Deputy Headmistress has some thoughts.
Second custody trial set to begin
House passes food-safety measure
The vote was 283-142. From the New York Times account, which quotes four named supporters of the bill and no opponents, you’d barely get any sense of why the bill might be considered controversial. But the San Francisco Chronicle, L.A. Times, Des Moines Register and Omaha World Herald have all reported on what the first-named called the “uproar among small farmers”. McClatchy’s summary confusingly suggests that farms “in part” are not covered by the bill (those already regulated by USDA won’t be subject to the FDA), but it does establish clearly why the main impacts of the bill are likely to be felt gradually rather than immediately:
The bill orders federal agencies to prepare certain food safety regulations.
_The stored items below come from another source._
(** ** datadogApi.ts: direct HTTP reports *)

(** [process.env.X || fallback] *)
Definition or_default (v : option string) (fallback : string) : string :=
  match v with
  | Some (String c rest) => String c rest
  | _ => fallback
  end.

Definition DD_API_KEY (h : Host) : option string := env_DD_API_KEY (env h).
Definition DD_SITE (h : Host) : string :=
  or_default (env_DD_SITE (env h)) "us5.datadoghq.com".
Definition DD_SERVICE (h : Host) : string :=
  or_default (env_DD_SERVICE (env h)) "poseshift-ai".
Definition DD_ENV (h : Host) : string :=
  or_default (env_DD_ENV (env h)) "prod".

(** The [level] parameter of [sendLog]. *)
Inductive LogLevel : Type := level_info | level_warn | level_error.

Definition level_name (l : LogLevel) : string :=
  match l with
  | level_info => "info"
  | level_warn => "warn"
  | level_error => "error"
  end.

(** Writing one property of an object literal: an existing key keeps its
    place and takes the new value, a new key goes last. *)
Fixpoint set_property (key : string) (v : json) (obj : list (string * json))
  : list (string * json) :=
  match obj with
  | [] => [(key, v)]
  | (k, old) :: rest =>
      if String.eqb k key then (k, v) :: rest
      else (k, old) :: set_property key v rest
  end.

(** [{ ...obj, ...more }] *)
Definition spread (obj more : list (string * json)) : list (string * json) :=
  fold_left (fun acc kv => set_property (fst kv) (snd kv) acc) more obj.

Section Promises.
Context {S : Type}.

(** A promise whose settlement is tied to at most one HTTPS request:
    either it is settled already, or it settles when the outcome of
    request number [request] arrives, by running [onOutcome] (the
    callbacks registered on the request and on its response). *)
Inductive Promise (A : Type) : Type :=
| Settled (r : Result A)
| Pending (request : nat) (onOutcome : HttpOutcome -> M (World S) A).
Arguments Settled {A} r.
Arguments Pending {A} request onOutcome.

(** [https.request(options, ...)], [req.write(data)], [req.end()]: the
    request leaves and is numbered in order of departure. *)
Definition https_request (options : HttpRequest) (w : World S)
  : nat * World S :=
  (count_events is_http (trace w), emit (EvHttp options) w).
Lemma history_is_sorted_and_strided_witness :
  (analyzeImplementationHistory Scenario.utils Incident.chain 5 Scenario.started).1
    = Return tt /\
  this_report Scenario.started
    = Some (initial_report HACK_TX VICTIM_CONTRACT HACKER_ADDRESS
              "2023-11-14T22:13:20.000Z") /\
  exists h,
    (implementationHistory <$>
       this_report (analyzeImplementationHistory Scenario.utils Incident.chain 5
                      Scenario.started).2) = Some (Some h) /\
    blockNumber <$> h = [0; 1000; 2000] /\
    StronglySorted Z.lt (blockNumber <$> h).
Proof.
  split; [reflexivity|]. split; [reflexivity|].
  destruct (history_is_sorted_and_strided Scenario.utils Incident.chain 5
              Scenario.started _ eq_refl eq_refl)
    as (latest & h & _ & Hrep & _ & Hsorted).
  exists h. rewrite Hrep. split; [reflexivity|]. split; [|exact Hsorted].
  apply (f_equal (fmap (fun r => from_option (fmap blockNumber) []
                                   (implementationHistory r)))) in Hrep.
  vm_compute in Hrep. injection Hrep as Hb. exact (eq_sym Hb).
Defined.

(** ** The hack transaction *)

Lemma obj_get_set (k : string) (v : jsval) (o : list (string * jsval)) :
  obj_get k (obj_set k v o) = v.
Proof.
  induction o as [|[k' v'] o IH]; cbn [obj_set obj_get].
  - by rewrite String.eqb_refl.
  - destruct (String.eqb k' k) eqn:Hk; cbn [obj_get]; rewrite ?String.eqb_refl, ?Hk; done.
Qed.

Lemma obj_get_set_other (k k' : string) (v : jsval) (o : list (string * jsval)) :
  k <> k' -> obj_get k (obj_set k' v o) = obj_get k o.
Proof.
  intros Hne. induction o as [|[k0 v0] o IH]; cbn [obj_set obj_get].
  - assert (String.eqb k' k = false) as -> by (apply String.eqb_neq; congruence). done.
  - destruct (String.eqb k0 k') eqn:Hk; cbn [obj_get].
    + apply String.eqb_eq in Hk as ->.
      assert (String.eqb k' k = false) as -> by (apply String.eqb_neq; congruence). done.
    + by destruct (String.eqb k0 k).
Qed.

Section HackFacts.

Variable U : Web3Utils.
Variable C : Collaborators.
Variable ed : edition.

Lemma getStorageAt_at_keeps_analyzer (address slot : string) (block : Js.number)
    (w : World) :
  this_report (getStorageAt_at C address slot block w).2 = this_report w.
Proof.
  destruct block as [b|negative]; unfold getStorageAt_at, getStorageAt, await.
  - by destruct (eth_getStorageAt C _ _ _ _).
  - by destruct (eth_getStorageAt_infinity C _ _ _ _).
Qed.

Lemma getContractState_keeps_analyzer (address : string) (block : Js.number)
    (w : World) :
  this_report (getContractState_at U C address block w).2 = this_report w.
Proof.
  unfold getContractState_at. unfold bind at 1.
  pose proof (getStorageAt_at_keeps_analyzer address IMPLEMENTATION_SLOT block w) as H1.
  destruct (getStorageAt_at C address IMPLEMENTATION_SLOT block w)
    as [[implementation|e|] w1]; cbn [snd] in *; [|done|done].
  unfold bind at 1.
  pose proof (getStorageAt_at_keeps_analyzer address ADMIN_SLOT block w1) as H2.
  destruct (getStorageAt_at C address ADMIN_SLOT block w1)
    as [[admin|e|] w2]; cbn [snd] in *; [|congruence|congruence].
  unfold bind, lift.
  destruct (normalizeAddress U implementation) as [e|i]; [cbn; congruence|].
  destruct (normalizeAddress U admin) as [e|a]; cbn; congruence.
Qed.
(** * fab: the PSyclone step and the combo hashes of the prebuild store

    A shallow embedding of [source/fab/steps/psyclone.py] (the PSyclone
    code-generation step), of [source/fab/build_config.py] (the folders and
    the artefact store that the step uses, the process count, the steps of a
    run and the flags of a path), of the labels and steps of the gcom run
    configurations in [run_configs/gcom], and of the combo hashes that
    [tests/unit_tests/steps/test_compile_fortran.py] pins down for
    [CompileFortran.process_file].

    Conventions.
    - Python [int] is [Z]; sums are not reduced (Python integers are unbounded).
    - A Python [str] that is hashed or used as a name is a [string] holding its
      UTF-8 bytes; the text of an x90 file is a [list ascii], one element per
      character, for texts whose code points are below 256.
    - A [pathlib.Path] is the list of its parts; the last part is the name.
    - A [dict] is a [gmap], a [set] a [gset]; a set is iterated in the order of
      [elements].
    - A function that can raise returns a [result]; the filesystem, the set
      [CURRENT_PREBUILDS] and the log are threaded through the step as a
      [World]. *)

From Stdlib Require Import ZArith List Ascii String Lia Bool DecimalString DecimalPos DecimalZ.
From stdpp Require Import gmap strings list fin_maps fin_sets.

Open Scope Z_scope.

Abbreviation Path := (list string).

(** ** Exceptions and results *)

#[warnings="-register-all"] Inductive exn : Type :=
| KeyError
| TypeError (msg : string)
| ValueError (msg : string)
| AssertionError (msg : string)
| FileNotFoundError (p : Path)
| AnalyseError (p : Path)
| ToolError (msg : string)
| RuntimeError (errors : list exn).

Definition result (A : Type) : Type := exn + A.

Definition ok {A} (a : A) : result A := inr a.
Definition raise {A} (e : exn) : result A := inl e.

Definition rbind {A B} (m : result A) (f : A → result B) : result B :=
  match m with
  | inl e => inl e
  | inr a => f a
  end.

Notation "'let?' x := m 'in' k" := (rbind m (fun x => k))
  (at level 10, x pattern, m at level 100, k at level 200).

Fixpoint rmapM {A B} (f : A → result B) (l : list A) : result (list B) :=
  match l with
  | [] => ok []
  | a :: l' => let? b := f a in let? bs := rmapM f l' in ok (b :: bs)
  end.

(** [d[k]]: a missing key raises [KeyError]. *)
Definition getitem `{Countable K} {V} (d : gmap K V) (k : K) : result V :=
  match d !! k with
  | Some v => ok v
  | None => raise KeyError
  end.

(** ** Python built-ins used by the step *)

Module Py.

(** [sum(xs)]: left fold of [+] from [0]. *)
Definition sum (xs : list Z) : Z := fold_left Z.add xs 0.

(** [str(n)] for an [int]: decimal digits, with a sign when negative. *)
Definition str_int (n : Z) : string := NilZero.string_of_int (Z.to_int n).

(** [int(s)] of a decimal numeral. *)
Definition int_of_str (s : string) : option Z :=
  option_map Z.of_int (NilZero.int_of_string s).

(** [f'{n:x}']: lowercase hexadecimal digits. *)
Definition hex_digit (d : Z) : ascii :=
  ascii_of_N (Z.to_N (if d <? 10 then 48 + d else 87 + d)).

Fixpoint hex_digits (fuel : nat) (n : Z) (acc : list ascii) : list ascii :=
  match fuel with
  | O => acc
  | S fuel' =>
      let acc' := hex_digit (n mod 16) :: acc in
      if n / 16 =? 0 then acc' else hex_digits fuel' (n / 16) acc'
  end.

Definition format_x (n : Z) : string :=
  if n <? 0
  then String "-" (string_of_list_ascii (hex_digits (S (Z.to_nat (Z.log2 (- n)))) (- n) []))
  else string_of_list_ascii (hex_digits (S (Z.to_nat (Z.log2 n))) n []).

Definition contains (c : ascii) (s : string) : bool :=
  existsb (Ascii.eqb c) (list_ascii_of_string s).

Definition squote : ascii := ascii_of_nat 39.
Definition dquote : ascii := ascii_of_nat 34.
Definition backslash : ascii := ascii_of_nat 92.

(** [repr(s)] for a [str].  The quote is the single quote unless the string
    holds a single quote and no double quote; the quote and the backslash are
    escaped, tab, newline and carriage return are written with their letter,
    the other control characters as xNN; bytes above 127 belong to non-ASCII
    characters, which are taken to be printable and are kept. *)
Definition repr_char (quote : ascii) (c : ascii) : list ascii :=
  let n := Z.of_N (N_of_ascii c) in
  if Ascii.eqb c quote || Ascii.eqb c backslash then [backslash; c]
  else if n =? 9 then [backslash; "t"%char]
  else if n =? 10 then [backslash; "n"%char]
  else if n =? 13 then [backslash; "r"%char]
  else if (n <? 32) || (n =? 127)
       then [backslash; "x"%char; hex_digit (n / 16); hex_digit (n mod 16)]
  else [c].

Definition repr_str (s : string) : string :=
  let quote : ascii :=
    if contains squote s && negb (contains dquote s) then dquote else squote in
  string_of_list_ascii
    (quote :: flat_map (repr_char quote) (list_ascii_of_string s) ++ [quote]).

Fixpoint join (sep : string) (l : list string) : string :=
  match l with
  | [] => EmptyString
  | [x] => x
  | x :: l' => x +:+ sep +:+ join sep l'
  end.

(** [str(l)] for a list of [str]. *)
Definition str_list (l : list string) : string :=
  "[" +:+ join ", " (map repr_str l) +:+ "]".

End Py.

(** ** Checksums ([fab.util]) *)

Module Hashing.

(** Modelled from the spec: [fab.util.string_checksum] and
    [fab.util.file_checksum] are not among the sources; section 4.1 has them as
    a CRC32 checksum of the UTF-8 bytes of a string and of the bytes of a file.
    This is the CRC-32 of zlib (reflected polynomial, initial value and final
    complement [0xFFFFFFFF]), bit by bit. *)
Definition crc32_poly : Z := 0xEDB88320.

Fixpoint crc32_shift (n : nat) (c : Z) : Z :=
  match n with
  | O => c
  | S n' =>
      crc32_shift n'
        (if Z.odd c then Z.lxor (Z.shiftr c 1) crc32_poly else Z.shiftr c 1)
  end.

Definition crc32_byte (crc : Z) (b : ascii) : Z :=
  crc32_shift 8 (Z.lxor crc (Z.of_N (N_of_ascii b))).

Definition crc32 (s : string) : Z :=
  Z.lxor (fold_left crc32_byte (list_ascii_of_string s) 0xFFFFFFFF) 0xFFFFFFFF.

Definition string_checksum (s : string) : Z := crc32 s.

(** Modelled from the spec: [fab.util.flags_checksum], the string checksum of
    the flags list (section 4.6: callers hash the result of [flags_for_path]). *)
Definition flags_checksum (flags : list string) : Z :=
  string_checksum (Py.str_list flags).

(** The spec's [combine] (section 4.1), in the spec's words: integer sum
    mod 2^32.  The code never calls such a function; it is here to be
    compared with what the code computes. *)
Definition combine_spec (hashes : list Z) : Z := Py.sum hashes mod 2 ^ 32.

End Hashing.

(** ** Paths ([pathlib]) *)

Module PathLib.

(** [name.rfind('.')]; [None] stands for -1. *)
Fixpoint rfind_dot (s : string) : option nat :=
  match s with
  | EmptyString => None
  | String c s' =>
      match rfind_dot s' with
      | Some i => Some (S i)
      | None => if Ascii.eqb c "." then Some O else None
      end
  end.

(** The index of the dot that starts the suffix: [0 < i < len(name) - 1]. *)
Definition suffix_index (nm : string) : option nat :=
  match rfind_dot nm with
  | Some i =>
      if (0 <? i)%nat && (i <? String.length nm - 1)%nat then Some i else None
  | None => None
  end.

Definition name (p : Path) : string := List.last p EmptyString.

Definition parent (p : Path) : Path := removelast p.

(** [p / n] for a name [n] without separator. *)
Definition joinpath (p : Path) (n : string) : Path := p ++ [n].

Definition suffix (p : Path) : string :=
  let nm := name p in
  match suffix_index nm with
  | Some i => substring i (String.length nm - i) nm
  | None => EmptyString
  end.

Definition stem (p : Path) : string :=
  let nm := name p in
  match suffix_index nm with
  | Some i => substring 0 i nm
  | None => nm
  end.

Definition starts_with_dot (s : string) : bool :=
  match s with
  | String c _ => Ascii.eqb c "."
  | EmptyString => false
  end.

Definition with_suffix (p : Path) (sfx : string) : result Path :=
  if Py.contains "/" sfx then raise (ValueError "Invalid suffix")
  else if (negb (String.eqb sfx EmptyString) && negb (starts_with_dot sfx))
          || String.eqb sfx "."
  then raise (ValueError "Invalid suffix")
  else
    let nm := name p in
    if String.eqb nm EmptyString then raise (ValueError "empty name")
    else
      let old_suffix := suffix p in
      let nm' :=
        if String.eqb old_suffix EmptyString then nm +:+ sfx
        else substring 0 (String.length nm - String.length old_suffix) nm +:+ sfx in
      ok (joinpath (parent p) nm').

(** A suffix that [with_suffix] accepts. *)
Definition accepted_suffix (sfx : string) : Prop :=
  Py.contains "/" sfx = false
  ∧ ((negb (String.eqb sfx EmptyString) && negb (starts_with_dot sfx))
     || String.eqb sfx ".") = false.

(** [str(p)]: the parts joined by the separator, after the root if the
    path has one; the path without parts is the current folder. *)
Definition str_path (p : Path) : string :=
  match p with
  | [] => "."
  | root :: parts =>
      if String.eqb root "/" then "/" +:+ Py.join "/" parts else Py.join "/" p
  end.

End PathLib.

(** ** Making an x90 parsable: the regular expression and the rewrite *)

Module X90.

Abbreviation text := (list ascii).

Definition chars (s : string) : text := list_ascii_of_string s.

Definition newline : ascii := ascii_of_nat 10.
Definition bang : ascii := ascii_of_nat 33.

(** [str.isspace] of one character, which is also the class [\s] of [re] on a
    [str] pattern, for code points below 256: tab to carriage return, the four
    separators 28..31, the space, NEL and the no-break space. *)
Definition is_space (c : ascii) : bool :=
  let n := N_of_ascii c in
  ((9 <=? n) && (n <=? 13) || (28 <=? n) && (n <=? 32)
   || (n =? 133) || (n =? 160))%N.

(** The fragment of [re] that the pattern uses: literal text, a greedy
    repetition of a character class, concatenation, alternation and a
    group.  The group's capture only feeds the debug log of the names
    removed, so it is not recorded. *)
Inductive regex : Type :=
| Lit (s : text)
| Star (cls : ascii → bool)
| Plus (cls : ascii → bool)
| Cat (r1 r2 : regex)
| Alt (r1 r2 : regex)
| Group (r : regex).

Infix "⋅" := Cat (at level 41, right associativity).

Definition WHITE_class (c : ascii) : bool := is_space c || Ascii.eqb c "&".
Definition not_char (q : ascii) (c : ascii) : bool := negb (Ascii.eqb c q).

Definition WHITE : regex := Plus WHITE_class.
Definition OPT_WHITE : regex := Star WHITE_class.

Definition SQ_STRING : regex := Lit [Py.squote] ⋅ Star (not_char Py.squote) ⋅ Lit [Py.squote].
Definition DQ_STRING : regex := Lit [Py.dquote] ⋅ Star (not_char Py.dquote) ⋅ Lit [Py.dquote].
Definition STRING : regex := Group (Alt SQ_STRING DQ_STRING).

Definition NAME_KEYWORD : regex :=
  Lit (chars "name") ⋅ OPT_WHITE ⋅ Lit (chars "=") ⋅ OPT_WHITE ⋅ STRING ⋅ OPT_WHITE
  ⋅ Lit (chars ",") ⋅ OPT_WHITE.
Definition NAMED_INVOKE : regex :=
  Lit (chars "call") ⋅ WHITE ⋅ Lit (chars "invoke") ⋅ OPT_WHITE ⋅ Lit (chars "(") ⋅ OPT_WHITE
  ⋅ NAME_KEYWORD.

(** Backtracking matching as [re] does it: the continuation [k] is the rest
    of the pattern; a repetition takes as many characters as it can and gives
    them back one by one while the rest fails; an alternation tries its left
    branch first.  The result is what [k] returns on the text left over. *)
Fixpoint strip_prefix (l s : text) : option text :=
  match l, s with
  | [], _ => Some s
  | a :: l', c :: s' => if Ascii.eqb a c then strip_prefix l' s' else None
  | _ :: _, [] => None
  end.

Fixpoint star_match {R} (cls : ascii → bool) (s : text) (k : text → option R) : option R :=
  match s with
  | c :: s' =>
      if cls c
      then match star_match cls s' k with
           | Some r => Some r
           | None => k s
           end
      else k s
  | [] => k []
  end.

Fixpoint rmatch {R} (r : regex) (s : text) (k : text → option R) : option R :=
  match r with
  | Lit l => match strip_prefix l s with Some s' => k s' | None => None end
  | Star cls => star_match cls s k
  | Plus cls =>
      match s with
      | c :: s' => if cls c then star_match cls s' k else None
      | [] => None
      end
  | Cat r1 r2 => rmatch r1 s (fun s' => rmatch r2 s' k)
  | Alt r1 r2 =>
      match rmatch r1 s k with
      | Some x => Some x
      | None => rmatch r2 s k
      end
  | Group r' => rmatch r' s k
  end.

(** [pattern.match(s)] at the start of [s]: the text after the match. *)
Definition match_at (pattern : regex) (s : text) : option text := rmatch pattern s Some.
Lemma outputs_qty_cons a o outs :
  outputs_qty a (o :: outs) =
  sum_Z (map (fun qa => if String.eqb (snd qa) a then fst qa else 0) (out_bundle o))
  + outputs_qty a outs.
Proof. reflexivity. Qed.

Lemma outputs_qty_app a l1 l2 : outputs_qty a (l1 ++ l2) = outputs_qty a l1 + outputs_qty a l2.
Proof. unfold outputs_qty. rewrite map_app, sum_Z_app. reflexivity. Qed.

Lemma outputs_qty_token_outputs env addr a d r :
  NoDup (map fst d) -> outputs_qty a (fst (token_outputs env addr d r)) = qty a d.
Proof.
  revert r. induction d as [|[k c] d IH]; intros r Hnd; simpl; [reflexivity|].
  inversion Hnd as [|? ? Hnin Hnd']; subst.
  specialize (IH (r - min_dust env [(c, k)]) Hnd').
  destruct (token_outputs env addr d (r - min_dust env [(c, k)])) as [outs rem].
  simpl in *. rewrite outputs_qty_cons, IH, qty_cons. simpl.
  rewrite (String.eqb_sym k a). destruct (String.eqb a k) eqn:E.
  - apply String.eqb_eq in E. subst k. rewrite (qty_absent _ _ Hnin). unfold sum_Z. simpl. lia.
  - unfold sum_Z. simpl. lia.
Qed.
But these highly detailed regulations will be years in the making.
Notably, the bill gives the Department of Health and Human Services three years to establish “science-based standards for the safe growing, harvesting, packing, sorting, transporting and holding of raw agricultural commodities.” These standards could cover everything from manure control and employee hygiene to water quality.
Federal officials must also prepare regulations establishing a tracing system to “identify each person who grows, produces, manufacturers, processes, packs, transports, holds or sells” dangerous food.
More: Greg Conko, CEI, Carter Wood, ShopFloor; on the outcry from organic producers, Reuters and Taylor Blanchard/Charlotte Examiner.
Standing for trees to sue
Critics of Obama science czar (and sometime Paul Ehrlich-ite) John Holdren are noting that way back in the 1970s he had favorable words for law professor Christopher Stone’s notion of extending to trees and other natural objects a right to sue, a concept endorsed by none other than Supreme Court Justice William O. Douglas. This prompts a poetic flight from one of Jonah Goldberg’s readers at National Review Online:
I think that I shall always rue
The day a tree got rights to sue.A tree whose hungry lawyer’s plea
Is filed on a contingency…
“Obscure Company Claims It Just Patented Podcasting”
More details from Chris Albrecht at NewTeeVee and Jesse Walker at Reason “Hit and Run”.
Landlord vs. twittering tenant, cont’d
Matthew Heller at OnPoint News has been digging further into that Chicago landlord-tenant fight that culminated in a cause celebre lawsuit over a posting on Twitter (earlier). More: Marc Randazza.
“Revenge of the ‘Shoe Bomber’”
“I am at war with America,” says convicted shoe bomber Richard Reid, whose inmate litigation has been enjoying more success than one might expect. Reid has argued that his freedom of religion requires prison officials to permit him access to “group prayers” with co-believers; other jihadists are also housed at the federal prison in Florence, Colorado. Now federal prison authorities are considering moving him to a different facility [Debra Burlingame, Wall Street Journal]
$1.6 billion tax break for plaintiff’s lawyers
According to the U.S. Chamber-backed Legal NewsLine, the litigation lobby is quietly preparing to push through a $1.6 billion (with a “b”) tax break that would let contingent-fee lawyers deduct expenses as made, rather than in the year of settling a suit. American Association for Justice lobbyist Linda Lipsen says Sens. Harry Reid and Max Baucus and Reps. Nancy Pelosi and Charles Rangel are among those on board, as well as “some Republicans”, but “the problem is there is not a tax vehicle yet,” — “You cannot have a stand alone bill to help lawyers … so we have to tuck it into something.” [cross-posted, and slightly adapted, from Point of Law; updates and additional links there]
Law firm’s typo
Will it cost its real estate client tens of millions? [NY Times via Above the Law] More: NY Post and Above the Law again.
“The unique hell that is Massachusetts alimony law”
The Bay State’s law is seriously hostile to breadwinners, but also exceedingly vague, giving ex-spouses reason to contest and appeal every issue. Reform in the state legislature is perennially getting derailed by lack of lawyer support:
Guy Ferro, the Connecticut family law attorney, says they won’t [work against their own financial interest]. Indeed, when a committee of the American Academy of Matrimonial Lawyers tried to draft alimony guidelines, other attorneys successfully pushed to spike that initiative. Ferro says the thinking was: “If a person can go to guidelines and plug in a number to show what they have to pay in alimony and for how long, what do they need lawyers for?”